When a line of the material has the word "panic" in it, copy that line.

Extracted information:
------

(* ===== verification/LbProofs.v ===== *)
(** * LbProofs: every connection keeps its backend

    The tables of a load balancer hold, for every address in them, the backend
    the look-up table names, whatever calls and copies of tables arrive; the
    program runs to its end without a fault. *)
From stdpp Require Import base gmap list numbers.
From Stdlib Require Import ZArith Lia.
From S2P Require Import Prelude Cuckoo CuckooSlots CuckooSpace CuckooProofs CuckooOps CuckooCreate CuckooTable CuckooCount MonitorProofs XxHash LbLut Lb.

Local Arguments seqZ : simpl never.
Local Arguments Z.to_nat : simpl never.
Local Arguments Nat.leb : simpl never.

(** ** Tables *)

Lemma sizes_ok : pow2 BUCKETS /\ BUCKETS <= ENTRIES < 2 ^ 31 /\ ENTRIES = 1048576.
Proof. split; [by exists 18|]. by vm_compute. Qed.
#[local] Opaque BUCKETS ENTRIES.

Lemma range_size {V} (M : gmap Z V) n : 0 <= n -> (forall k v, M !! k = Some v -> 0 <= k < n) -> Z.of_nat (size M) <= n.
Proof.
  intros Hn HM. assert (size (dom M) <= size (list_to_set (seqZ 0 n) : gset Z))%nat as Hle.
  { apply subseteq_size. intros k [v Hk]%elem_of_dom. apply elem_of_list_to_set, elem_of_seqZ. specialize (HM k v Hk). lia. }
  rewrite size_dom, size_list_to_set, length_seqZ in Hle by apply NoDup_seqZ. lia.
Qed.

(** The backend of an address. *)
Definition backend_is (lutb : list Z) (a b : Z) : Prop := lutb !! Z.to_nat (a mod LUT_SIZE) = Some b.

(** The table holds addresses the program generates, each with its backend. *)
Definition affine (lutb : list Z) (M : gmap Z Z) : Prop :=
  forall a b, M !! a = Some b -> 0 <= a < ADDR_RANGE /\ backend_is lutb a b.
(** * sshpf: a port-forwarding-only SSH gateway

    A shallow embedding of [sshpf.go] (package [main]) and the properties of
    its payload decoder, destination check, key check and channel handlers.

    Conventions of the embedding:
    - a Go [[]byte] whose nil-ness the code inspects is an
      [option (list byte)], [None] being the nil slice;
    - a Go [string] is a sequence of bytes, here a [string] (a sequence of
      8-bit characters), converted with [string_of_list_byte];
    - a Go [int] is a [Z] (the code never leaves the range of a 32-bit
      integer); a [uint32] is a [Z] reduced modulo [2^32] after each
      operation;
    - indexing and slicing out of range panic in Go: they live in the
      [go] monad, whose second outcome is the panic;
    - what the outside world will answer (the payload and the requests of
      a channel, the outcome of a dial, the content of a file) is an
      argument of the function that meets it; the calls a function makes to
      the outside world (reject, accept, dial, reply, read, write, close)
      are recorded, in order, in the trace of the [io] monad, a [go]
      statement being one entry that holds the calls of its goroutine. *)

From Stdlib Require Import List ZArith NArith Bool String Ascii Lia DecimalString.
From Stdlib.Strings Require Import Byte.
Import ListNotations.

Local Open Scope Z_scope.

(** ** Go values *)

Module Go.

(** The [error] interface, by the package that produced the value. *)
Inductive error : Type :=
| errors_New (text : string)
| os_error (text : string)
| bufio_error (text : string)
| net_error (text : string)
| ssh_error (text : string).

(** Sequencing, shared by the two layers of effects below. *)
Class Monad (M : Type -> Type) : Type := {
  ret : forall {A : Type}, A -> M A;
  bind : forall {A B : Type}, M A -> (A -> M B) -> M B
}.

------

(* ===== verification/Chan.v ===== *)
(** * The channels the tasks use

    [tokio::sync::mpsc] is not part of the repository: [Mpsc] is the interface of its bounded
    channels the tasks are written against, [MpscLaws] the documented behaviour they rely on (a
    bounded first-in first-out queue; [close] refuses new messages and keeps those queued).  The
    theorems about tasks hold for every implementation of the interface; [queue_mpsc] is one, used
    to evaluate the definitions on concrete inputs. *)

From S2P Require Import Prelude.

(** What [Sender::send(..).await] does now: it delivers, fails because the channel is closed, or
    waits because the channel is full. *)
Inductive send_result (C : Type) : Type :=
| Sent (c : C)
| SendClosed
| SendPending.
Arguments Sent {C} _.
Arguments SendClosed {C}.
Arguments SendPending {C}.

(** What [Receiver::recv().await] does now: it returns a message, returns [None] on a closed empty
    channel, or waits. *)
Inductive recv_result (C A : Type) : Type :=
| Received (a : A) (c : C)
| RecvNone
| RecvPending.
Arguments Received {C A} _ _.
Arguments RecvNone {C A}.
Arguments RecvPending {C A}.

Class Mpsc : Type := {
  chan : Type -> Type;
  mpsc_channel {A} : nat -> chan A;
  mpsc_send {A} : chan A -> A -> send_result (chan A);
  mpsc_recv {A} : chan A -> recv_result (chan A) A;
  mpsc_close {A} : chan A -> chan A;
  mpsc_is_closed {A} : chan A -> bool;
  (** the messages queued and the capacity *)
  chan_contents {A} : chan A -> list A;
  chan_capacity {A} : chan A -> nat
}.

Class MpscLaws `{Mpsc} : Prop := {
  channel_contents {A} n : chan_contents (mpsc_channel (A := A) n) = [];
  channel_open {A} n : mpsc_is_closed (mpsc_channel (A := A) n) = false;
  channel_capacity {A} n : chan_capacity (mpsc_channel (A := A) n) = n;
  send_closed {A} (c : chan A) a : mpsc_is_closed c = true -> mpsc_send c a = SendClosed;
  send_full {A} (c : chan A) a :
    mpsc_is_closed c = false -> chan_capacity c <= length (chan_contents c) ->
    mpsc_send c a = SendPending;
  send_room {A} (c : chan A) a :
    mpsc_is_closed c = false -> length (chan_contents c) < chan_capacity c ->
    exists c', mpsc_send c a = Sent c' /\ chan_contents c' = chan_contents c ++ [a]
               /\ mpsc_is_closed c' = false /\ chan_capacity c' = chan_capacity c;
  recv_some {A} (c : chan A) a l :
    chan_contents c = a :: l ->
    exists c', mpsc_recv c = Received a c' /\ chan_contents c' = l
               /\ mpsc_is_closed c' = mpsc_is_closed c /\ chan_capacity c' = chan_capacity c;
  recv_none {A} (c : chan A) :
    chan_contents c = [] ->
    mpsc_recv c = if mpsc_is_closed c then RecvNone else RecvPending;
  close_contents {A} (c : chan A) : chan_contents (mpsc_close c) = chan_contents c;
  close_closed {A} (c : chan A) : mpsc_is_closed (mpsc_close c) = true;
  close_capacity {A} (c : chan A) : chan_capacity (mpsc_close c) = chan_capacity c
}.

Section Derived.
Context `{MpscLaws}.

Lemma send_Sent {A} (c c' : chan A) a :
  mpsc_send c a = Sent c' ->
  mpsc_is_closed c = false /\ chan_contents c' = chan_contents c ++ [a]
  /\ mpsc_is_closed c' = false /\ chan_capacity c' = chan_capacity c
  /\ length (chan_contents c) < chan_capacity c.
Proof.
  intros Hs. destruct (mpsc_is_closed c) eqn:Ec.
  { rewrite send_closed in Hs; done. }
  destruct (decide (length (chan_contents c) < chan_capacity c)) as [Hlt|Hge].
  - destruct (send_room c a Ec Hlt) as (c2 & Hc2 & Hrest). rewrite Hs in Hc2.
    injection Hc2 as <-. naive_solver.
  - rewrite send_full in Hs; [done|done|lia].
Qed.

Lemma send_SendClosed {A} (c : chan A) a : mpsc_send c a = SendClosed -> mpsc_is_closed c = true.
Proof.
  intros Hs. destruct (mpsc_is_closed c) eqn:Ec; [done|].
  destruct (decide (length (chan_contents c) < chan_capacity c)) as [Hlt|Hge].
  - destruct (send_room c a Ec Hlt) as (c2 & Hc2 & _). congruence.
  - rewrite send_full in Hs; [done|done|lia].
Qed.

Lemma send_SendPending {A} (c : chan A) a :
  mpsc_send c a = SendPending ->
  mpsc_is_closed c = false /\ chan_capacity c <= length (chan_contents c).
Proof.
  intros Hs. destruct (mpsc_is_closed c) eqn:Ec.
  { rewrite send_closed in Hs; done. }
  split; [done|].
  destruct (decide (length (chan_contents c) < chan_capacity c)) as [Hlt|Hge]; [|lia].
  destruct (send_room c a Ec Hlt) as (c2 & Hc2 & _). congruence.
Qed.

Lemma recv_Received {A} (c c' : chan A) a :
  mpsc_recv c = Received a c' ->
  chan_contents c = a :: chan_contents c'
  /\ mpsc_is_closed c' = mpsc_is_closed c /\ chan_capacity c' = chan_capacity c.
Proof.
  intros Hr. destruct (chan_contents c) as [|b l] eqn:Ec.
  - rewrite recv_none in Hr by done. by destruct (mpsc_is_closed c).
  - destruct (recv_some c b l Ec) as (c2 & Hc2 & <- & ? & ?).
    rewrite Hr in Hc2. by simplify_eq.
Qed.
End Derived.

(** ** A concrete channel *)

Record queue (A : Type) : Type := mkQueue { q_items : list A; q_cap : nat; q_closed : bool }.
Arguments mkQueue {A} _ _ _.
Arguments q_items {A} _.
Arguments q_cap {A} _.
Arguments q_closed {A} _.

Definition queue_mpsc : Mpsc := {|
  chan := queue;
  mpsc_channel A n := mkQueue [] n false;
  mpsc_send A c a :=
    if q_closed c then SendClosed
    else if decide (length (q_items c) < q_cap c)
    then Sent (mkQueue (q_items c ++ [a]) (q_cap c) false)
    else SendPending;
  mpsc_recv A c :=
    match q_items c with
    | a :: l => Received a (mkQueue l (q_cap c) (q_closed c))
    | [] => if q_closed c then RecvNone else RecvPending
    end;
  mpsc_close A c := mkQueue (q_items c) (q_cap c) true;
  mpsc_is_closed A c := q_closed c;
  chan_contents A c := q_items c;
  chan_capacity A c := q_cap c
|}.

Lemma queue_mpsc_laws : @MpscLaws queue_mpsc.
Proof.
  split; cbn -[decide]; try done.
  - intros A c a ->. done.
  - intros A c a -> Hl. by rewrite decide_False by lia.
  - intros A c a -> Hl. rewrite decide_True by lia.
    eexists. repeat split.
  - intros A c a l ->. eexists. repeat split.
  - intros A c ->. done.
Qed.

------

Result of this task:
    - indexing and slicing out of range panic in Go: they live in the
      [go] monad, whose second outcome is the panic;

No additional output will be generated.